Katleho Mokoena, 29, was hospitalised for four months. He said he struggled to eat by himself and nurses often mocked him. 

“They left me to starve and they wouldn’t give me food even when they could see I was unable to eat by myself. I’d only eat when my mother came,” he said. 

Another resident, Nonyane Lephike from Phuthaditjhaba, said her sister was admitted and she was shocked to see the conditions.

“I went to visit my sister and witnessed careless nurses and broken furniture. The patients don’t even have tables for their plates of food. I’m not sure how this hospital can have regional status,” she said.

Mangaka Mswazi also believes the hospital needs serious attention.

“I pity those who are sick, like those who have had strokes. They aren’t being fed. Family members are the ones feeding the patients,” said Mswazi.

She added that patients were also being robbed of goods such as phones. “We don’t allow our loved ones to have any valuables with them like phones. Nurses help themselves. And if a patient passes away, or is nearing death, family members aren’t informed in time,” she said.

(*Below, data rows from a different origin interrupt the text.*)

(** C23: a tick at time [cms] returns and runs the function of every armed timer
    that has expired, once and in list order, when those functions only disarm
    or postpone their own timer; afterwards no armed timer has expired, and the
    timers that had not expired are still armed. *)
Theorem timer_tick_correct (cms : Z) (eff : Z -> W -> W) (L : list Z) (s : timers W) :
  well_behaved cms eff -> armed L s -> (2 * length L < fuel)%nat ->
  exists s' L', timer_schedule_handler cms s = Ok (tt, s') /\ armed L' s' /\
    world s' = foldl (fun w t => eff t w) (world s) (filter (expired (tms s) cms) L) /\
    (forall t, t ∈ L' -> ~ expired (tms s') cms t) /\ (forall t, t ∈ L -> ~ expired (tms s) cms t -> t ∈ L').
Proof.
  intros Hcall Ha Hf. unfold timer_schedule_handler. rewrite (bind_step _ _ _ _ _ (on_nodes_same _ _ _ (armed_first _ _ _ Ha))).
  assert (exists nxt, get_next (hd list_of_timer (timer_sibling <$> L)) (nodes s) = Ok (nxt, nodes s) /\
    forall t l3, L = t :: l3 -> nxt = hd list_of_timer (timer_sibling <$> l3)) as (nxt & En & Hnxt).
  { destruct L as [|y B]; cbn [fmap list_fmap hd]; [exists list_of_timer; split; [by apply (armed_first list_of_timer [])|done]|].
    destruct (armed_next _ [] _ _ _ Ha) as [E1 _]. eexists. split; [exact E1|]. by intros u l3 [= <- <-]. }
  rewrite (bind_step _ _ _ _ _ (on_nodes_same _ _ _ En)). pose proof (length_filter (expired (tms s) cms) L).
  apply (handler_loop_ok cms eff Hcall fuel L [] s nxt); [done|lia|simpl; lia|set_solver|done].
Qed.

(** [mod_timer] arms a timer, or moves one that is armed, and nothing
    else: it then expires at the new time and stands behind the first entries
    that expire no later, except that a timer earlier than all others goes to
    the tail. *)
Theorem mod_timer_correct (L : list Z) (s : timers W) (t : Z) (x : timer) (e : Z) :
  armed L s -> tms s !! t = Some x -> (length L < fuel)%nat ->
  exists s', mod_timer list_of_timer fuel t e s = Ok (tt, s') /\ world s' = world s /\
    tms s' = <[t := mk_timer e (tm_function x) (tm_magic x)]> (tms s) /\
    armed (inserted (tms s') e t (disarmed t L)) s'.
Proof.
  intros Ha Hx Hf. destruct (mod_timer_ok list_of_timer fuel L s t x e Ha Hx Hf) as (h & E & Ha'). eexists. split; [exact E|]. done.
Qed.
End tick.

(** ** Two kinds of timer functions: one shot, and periodic *)

Definition example_call (f t : Z) : M (timers (list Z)) unit :=
  modify (fun s => mk_timers (nodes s) (tms s) (world s ++ [t]));;
  if f =? 1 then del_timer t else mod_timer 8 10 t 5000.

Lemma example_well_behaved : well_behaved 8 10 example_call 100 (fun t w => w ++ [t]).
Proof.
  intros L s t x Ha Hin Hx Hexp Hf. set (s1 := mk_timers (nodes s) (tms s) (world s ++ [t])).
  assert (armed 8 L s1) as Ha1 by (destruct Ha; by split). unfold example_call. rewrite (bind_step _ _ s tt s1) by done.
  assert (disarmed t (disarmed t L) = disarmed t L) as Hdd by (apply disarmed_out; intros [? _]%elem_disarmed; done).
  destruct (tm_function x =? 1).
  - destruct (del_timer_ok 8 L s1 t Ha1) as (h & E & Ha2); [eauto|]. eexists _, _. split; [exact E|]. split; [exact Ha2|].
    split; [done|]. split; [intros [? _]%elem_disarmed; done|]. done.
  - destruct (mod_timer_ok 8 10 L s1 t x 5000 Ha1 Hx Hf) as (h & E & Ha2). eexists _, _. split; [exact E|]. split; [exact Ha2|].
    split; [rewrite disarmed_inserted; [done|]; intros [? _]%elem_disarmed; done|]. cbn [tms].
    split; [intros _; unfold expires_of; rewrite lookup_insert_eq; simpl; lia|]. split; [|done]. intros u Hu. by rewrite lookup_insert_ne.
Qed.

Regional status questioned

Mvukane Radebe, a community activist in the Maloti-a-Phofung area, insists that the hospital doesn’t deserve regional status.

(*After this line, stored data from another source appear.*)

Lemma area_scan_ok addr len v s : forall R lR L1 l1 w a L2 l2 n, areas_ok (L1 ++ R ++ w :: L2) (l1 ++ lR ++ a :: l2) s ->
  Forall2 (fun v a => areas s !! v = Some a) (R ++ w :: L2) (lR ++ a :: l2) -> length lR = length R ->
  is_Some (mnodes s !! vm_sibling v) -> v ∉ L1 ++ R ++ w :: L2 -> vm_sibling v <> mmap -> (length R < n)%nat ->
  0 < len -> addr + len < 2 ^ 32 -> (forall b, b ∈ lR ++ [a] -> area_ok b /\ vm_end b <= addr) -> (forall b, b ∈ l2 -> addr + len <= vm_start b) ->
  exists h, area_scan mmap n v addr len (hd mmap (vm_sibling <$> (R ++ w :: L2))) s =
      Ok (addr, mk_mm (mvm s) h (areas s) (free_area_cache s) (brk s) (end_brk s)) /\
    circle h (mmap :: (vm_sibling <$> (L1 ++ R ++ w :: v :: L2))) /\ h !! 0 = None.
Proof.
  induction R as [|x R IH]; intros lR L1 l1 w a L2 l2 n Ha H2 HlR Hn Hv Hvm Hf Hlen Hw Hb1 Hb2; (destruct n as [|n]; [simpl in Hf; lia|]);
    cbn [area_scan app fmap list_fmap hd].
  - apply nil_length_inv in HlR as ->. cbn [app] in *. destruct (areas_next _ _ _ _ _ Ha) as [En Hne]. pose proof (areas_last _ _ _ _ _ Ha) as El.
    rewrite (proj2 (Z.eqb_neq _ _) Hne), of_vm_sibling_ok. apply Forall2_cons_1 in H2 as [Hwa H2].
    rewrite (bind_step _ _ _ _ _ (get_area_ok _ _ _ Hwa)), (bind_step _ _ _ _ _ (on_mnodes_same _ _ _ El)), (bind_step _ _ _ _ _ (on_mnodes_same _ _ _ En)).
    destruct (Hb1 a ltac:(left)) as [[Ha1 Ha2] Hae]. rewrite (u32_small (addr + len)) by (unfold is_u32; lia).
    destruct (link_after _ _ _ _ _ _ Ha Hn Hv Hvm) as (h & Eh & Hc & H0).
    assert ((bool_decide (L2 = []) || (addr + len <=? from_option vm_start 0 (head l2))) = true) as Hns.
    { destruct L2 as [|y L2]; [done|]. apply Forall2_cons_inv_l in H2 as (b & l2' & _ & _ & ->). cbn. apply Z.leb_le, Hb2. left. }
    rewrite (bind_step _ _ _ _ _ (next_start_ok _ _ _ H2)). rewrite (proj2 (Z.leb_gt _ _)) by lia. rewrite (proj2 (Z.leb_le (vm_end a) addr) Hae), Hns. cbn [andb].
    exists h. split; [|done]. by rewrite (bind_step _ _ _ _ _ (on_mnodes_ok _ _ _ _ Eh)).
  - destruct lR as [|b lR]; [done|]. cbn [app] in *. destruct (areas_next _ _ _ _ _ Ha) as [En Hne]. pose proof (areas_last _ _ _ _ _ Ha) as El.
    rewrite (proj2 (Z.eqb_neq _ _) Hne), of_vm_sibling_ok. apply Forall2_cons_1 in H2 as [Hxb H2].
    rewrite (bind_step _ _ _ _ _ (get_area_ok _ _ _ Hxb)), (bind_step _ _ _ _ _ (on_mnodes_same _ _ _ El)), (bind_step _ _ _ _ _ (on_mnodes_same _ _ _ En)).
    rewrite bool_decide_eq_false_2 by (by destruct R). cbv iota.
    assert (exists y c, hd mmap (vm_sibling <$> (R ++ w :: L2)) = vm_sibling y /\ areas s !! y = Some c /\ c ∈ lR ++ [a]) as (y & c & Ey & Hy & Hcin).
    { destruct R as [|z R], lR as [|c lR]; try done; cbn [app] in H2; apply Forall2_cons_1 in H2 as [Hz _]; eexists _, _; (split; [done|]); (split; [done|]); set_solver. }
    rewrite Ey, of_vm_sibling_ok. erewrite bind_step; [|rewrite (bind_step _ _ _ _ _ (get_area_ok _ _ _ Hy)); reflexivity].
    destruct (Hb1 b ltac:(left)) as [[Hbo1 Hbo2] Hbe]. destruct (Hb1 c ltac:(set_solver)) as [[Hco1 Hco2] Hce].
    rewrite (u32_small (addr + len)) by (unfold is_u32; lia). rewrite (proj2 (Z.leb_gt (addr + len) (vm_start b))) by lia.
    rewrite (proj2 (Z.leb_gt (addr + len) (vm_start c))) by lia. rewrite (proj2 (Z.ltb_ge addr (vm_start c))) by lia.
    rewrite !andb_false_r. cbn [negb andb orb]. rewrite <- Ey.
    destruct (IH lR (L1 ++ [x]) (l1 ++ [b]) w a L2 l2 n) as (h & E & Hc & H0); try done.
    + by rewrite <- !app_assoc.
    + simpl in HlR. lia.
    + by rewrite <- app_assoc.
    + simpl in Hf. lia.
    + intros e He. apply Hb1. set_solver.
    + exists h. rewrite <- !app_assoc in Hc. done.
Qed.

“Firstly, I think the hospital needs evaluation of health risks by external independent auditors. Secondly, Manapo requires regular staff training. Thirdly, those employees who don’t perform, need to be dealt with harshly. And finally, those in control must monitor the facility regularly,” said Radebe.

Another Activist, Paul Tsosane called for an investigation focusing on the conduct of nurses.   

“We call on the government to investigate allegations of negligence at the facility and to try to bring about change there,” he said.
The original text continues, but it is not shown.